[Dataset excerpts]

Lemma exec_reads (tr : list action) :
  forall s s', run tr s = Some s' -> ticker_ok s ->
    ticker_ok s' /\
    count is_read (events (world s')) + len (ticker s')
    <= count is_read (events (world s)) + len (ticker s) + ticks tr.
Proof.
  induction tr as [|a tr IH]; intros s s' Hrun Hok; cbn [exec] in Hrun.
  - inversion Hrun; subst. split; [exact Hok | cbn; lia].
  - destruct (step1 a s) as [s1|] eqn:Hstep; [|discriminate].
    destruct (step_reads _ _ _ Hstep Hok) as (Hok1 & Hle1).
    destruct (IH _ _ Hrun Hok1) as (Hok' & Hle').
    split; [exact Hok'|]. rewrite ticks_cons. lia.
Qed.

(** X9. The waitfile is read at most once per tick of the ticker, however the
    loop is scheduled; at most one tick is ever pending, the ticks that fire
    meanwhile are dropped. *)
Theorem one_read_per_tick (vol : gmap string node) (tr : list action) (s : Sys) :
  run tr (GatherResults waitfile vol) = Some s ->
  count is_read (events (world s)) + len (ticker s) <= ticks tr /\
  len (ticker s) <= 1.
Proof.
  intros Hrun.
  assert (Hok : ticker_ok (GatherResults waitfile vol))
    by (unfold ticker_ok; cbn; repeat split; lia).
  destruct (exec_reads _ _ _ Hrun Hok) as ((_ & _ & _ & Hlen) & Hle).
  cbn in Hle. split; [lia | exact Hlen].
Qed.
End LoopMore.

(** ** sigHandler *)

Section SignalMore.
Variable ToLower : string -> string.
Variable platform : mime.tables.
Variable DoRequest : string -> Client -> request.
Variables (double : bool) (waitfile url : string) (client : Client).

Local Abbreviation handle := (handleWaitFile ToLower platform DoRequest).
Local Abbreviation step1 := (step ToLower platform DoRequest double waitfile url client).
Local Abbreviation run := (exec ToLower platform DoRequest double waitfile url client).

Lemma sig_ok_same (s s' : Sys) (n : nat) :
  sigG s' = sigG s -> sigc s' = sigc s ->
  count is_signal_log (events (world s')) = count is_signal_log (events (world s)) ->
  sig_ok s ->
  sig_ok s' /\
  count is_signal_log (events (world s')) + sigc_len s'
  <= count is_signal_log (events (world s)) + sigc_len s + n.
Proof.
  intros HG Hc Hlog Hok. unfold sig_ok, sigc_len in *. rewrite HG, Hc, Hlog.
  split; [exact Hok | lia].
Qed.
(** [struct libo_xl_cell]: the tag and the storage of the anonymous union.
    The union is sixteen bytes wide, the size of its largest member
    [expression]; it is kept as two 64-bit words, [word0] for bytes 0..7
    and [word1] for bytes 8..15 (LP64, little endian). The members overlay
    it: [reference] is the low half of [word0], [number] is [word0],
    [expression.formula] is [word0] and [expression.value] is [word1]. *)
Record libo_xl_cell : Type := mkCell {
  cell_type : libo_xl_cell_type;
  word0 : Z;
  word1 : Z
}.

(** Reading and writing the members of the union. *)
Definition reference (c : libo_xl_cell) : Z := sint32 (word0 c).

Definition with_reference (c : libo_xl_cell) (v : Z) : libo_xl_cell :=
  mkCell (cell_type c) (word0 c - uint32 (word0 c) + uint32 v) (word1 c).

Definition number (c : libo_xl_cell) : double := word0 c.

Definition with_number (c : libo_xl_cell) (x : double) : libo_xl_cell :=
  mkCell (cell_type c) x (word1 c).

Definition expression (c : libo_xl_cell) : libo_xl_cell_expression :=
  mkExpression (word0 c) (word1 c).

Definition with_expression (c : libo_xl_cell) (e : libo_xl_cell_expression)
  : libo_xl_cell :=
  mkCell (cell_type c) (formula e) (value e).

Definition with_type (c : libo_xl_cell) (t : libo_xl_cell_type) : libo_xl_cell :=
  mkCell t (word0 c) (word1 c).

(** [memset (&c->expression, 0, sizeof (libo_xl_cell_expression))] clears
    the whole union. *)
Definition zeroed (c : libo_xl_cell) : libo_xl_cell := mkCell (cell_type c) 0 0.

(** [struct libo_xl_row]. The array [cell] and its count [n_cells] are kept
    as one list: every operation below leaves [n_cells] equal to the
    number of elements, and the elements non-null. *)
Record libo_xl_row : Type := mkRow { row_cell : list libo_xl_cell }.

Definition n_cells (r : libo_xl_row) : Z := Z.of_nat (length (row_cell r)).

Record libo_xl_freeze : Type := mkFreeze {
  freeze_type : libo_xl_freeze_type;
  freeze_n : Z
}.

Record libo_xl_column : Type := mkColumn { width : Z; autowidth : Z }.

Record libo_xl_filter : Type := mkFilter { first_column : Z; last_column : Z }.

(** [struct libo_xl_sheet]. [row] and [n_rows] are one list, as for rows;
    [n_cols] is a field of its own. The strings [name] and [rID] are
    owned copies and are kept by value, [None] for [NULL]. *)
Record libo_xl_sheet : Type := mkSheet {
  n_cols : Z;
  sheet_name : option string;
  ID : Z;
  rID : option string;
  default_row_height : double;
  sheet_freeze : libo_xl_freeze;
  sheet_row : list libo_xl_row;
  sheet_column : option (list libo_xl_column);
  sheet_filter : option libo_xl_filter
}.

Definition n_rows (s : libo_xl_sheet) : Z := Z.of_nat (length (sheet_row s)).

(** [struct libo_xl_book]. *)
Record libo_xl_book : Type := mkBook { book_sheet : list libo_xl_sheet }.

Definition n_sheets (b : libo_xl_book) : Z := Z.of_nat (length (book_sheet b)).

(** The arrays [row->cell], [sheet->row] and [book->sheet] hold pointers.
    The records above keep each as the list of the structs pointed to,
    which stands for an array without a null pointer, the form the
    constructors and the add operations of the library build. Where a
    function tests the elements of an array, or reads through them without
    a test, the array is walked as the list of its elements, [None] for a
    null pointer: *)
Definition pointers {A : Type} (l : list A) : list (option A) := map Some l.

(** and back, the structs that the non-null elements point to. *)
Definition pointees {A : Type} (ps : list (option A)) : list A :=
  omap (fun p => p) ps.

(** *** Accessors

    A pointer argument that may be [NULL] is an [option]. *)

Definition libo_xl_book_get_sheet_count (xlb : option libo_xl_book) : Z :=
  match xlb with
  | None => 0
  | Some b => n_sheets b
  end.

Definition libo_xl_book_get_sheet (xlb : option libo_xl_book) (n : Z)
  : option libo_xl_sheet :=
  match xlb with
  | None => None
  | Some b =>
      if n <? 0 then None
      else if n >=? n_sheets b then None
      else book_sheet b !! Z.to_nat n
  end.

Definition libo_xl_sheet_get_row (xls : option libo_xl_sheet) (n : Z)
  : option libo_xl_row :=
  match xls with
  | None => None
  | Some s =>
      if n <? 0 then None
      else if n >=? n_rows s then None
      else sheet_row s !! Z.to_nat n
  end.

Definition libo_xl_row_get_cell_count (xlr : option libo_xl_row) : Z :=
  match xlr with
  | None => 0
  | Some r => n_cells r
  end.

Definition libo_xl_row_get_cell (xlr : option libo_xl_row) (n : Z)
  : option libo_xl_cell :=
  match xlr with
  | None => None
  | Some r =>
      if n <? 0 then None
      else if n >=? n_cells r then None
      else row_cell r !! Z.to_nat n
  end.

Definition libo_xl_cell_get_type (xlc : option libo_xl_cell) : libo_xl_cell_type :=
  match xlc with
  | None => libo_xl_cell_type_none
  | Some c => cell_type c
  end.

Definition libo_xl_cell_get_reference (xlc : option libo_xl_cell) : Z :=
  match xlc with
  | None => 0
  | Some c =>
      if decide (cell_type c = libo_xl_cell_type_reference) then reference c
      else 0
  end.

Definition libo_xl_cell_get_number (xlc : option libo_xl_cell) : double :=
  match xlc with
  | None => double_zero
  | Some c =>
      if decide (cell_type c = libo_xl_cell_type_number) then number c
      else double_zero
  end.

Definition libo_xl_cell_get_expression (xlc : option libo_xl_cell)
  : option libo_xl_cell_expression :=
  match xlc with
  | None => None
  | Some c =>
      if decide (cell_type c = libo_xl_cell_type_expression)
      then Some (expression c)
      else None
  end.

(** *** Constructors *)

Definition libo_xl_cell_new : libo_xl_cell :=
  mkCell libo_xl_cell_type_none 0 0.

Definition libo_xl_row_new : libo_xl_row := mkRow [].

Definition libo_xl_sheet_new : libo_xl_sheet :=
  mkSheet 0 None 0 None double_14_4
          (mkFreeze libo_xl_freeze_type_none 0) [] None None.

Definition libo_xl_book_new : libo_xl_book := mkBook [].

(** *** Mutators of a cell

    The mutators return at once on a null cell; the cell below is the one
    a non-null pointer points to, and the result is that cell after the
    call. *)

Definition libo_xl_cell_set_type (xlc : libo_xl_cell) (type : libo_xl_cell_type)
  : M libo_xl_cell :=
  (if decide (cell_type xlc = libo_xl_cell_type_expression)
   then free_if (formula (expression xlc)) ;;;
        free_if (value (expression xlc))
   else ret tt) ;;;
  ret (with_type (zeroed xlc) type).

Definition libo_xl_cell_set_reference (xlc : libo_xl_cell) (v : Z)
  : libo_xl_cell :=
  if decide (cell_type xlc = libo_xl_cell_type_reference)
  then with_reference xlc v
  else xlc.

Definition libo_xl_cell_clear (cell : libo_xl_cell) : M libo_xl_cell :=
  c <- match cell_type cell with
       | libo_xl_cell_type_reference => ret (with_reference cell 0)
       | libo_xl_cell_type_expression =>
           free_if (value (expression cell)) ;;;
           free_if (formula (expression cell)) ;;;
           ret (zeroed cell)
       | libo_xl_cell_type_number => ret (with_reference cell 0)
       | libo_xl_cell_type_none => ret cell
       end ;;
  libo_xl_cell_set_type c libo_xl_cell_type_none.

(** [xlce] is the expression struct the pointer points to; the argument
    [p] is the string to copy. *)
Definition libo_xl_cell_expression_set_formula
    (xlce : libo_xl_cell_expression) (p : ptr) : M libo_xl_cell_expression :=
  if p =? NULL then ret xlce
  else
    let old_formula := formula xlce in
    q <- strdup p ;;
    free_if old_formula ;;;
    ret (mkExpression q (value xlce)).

Exercise directions: From the data above, output only the lines between the line containing "it: [reference] is" and the line containing "(** Reading and", inclusive, exactly as written.

Problem solution:
    it: [reference] is the low half of [word0], [number] is [word0],
    [expression.formula] is [word0] and [expression.value] is [word1]. *)
Record libo_xl_cell : Type := mkCell {
  cell_type : libo_xl_cell_type;
  word0 : Z;
  word1 : Z
}.

(** Reading and writing the members of the union. *)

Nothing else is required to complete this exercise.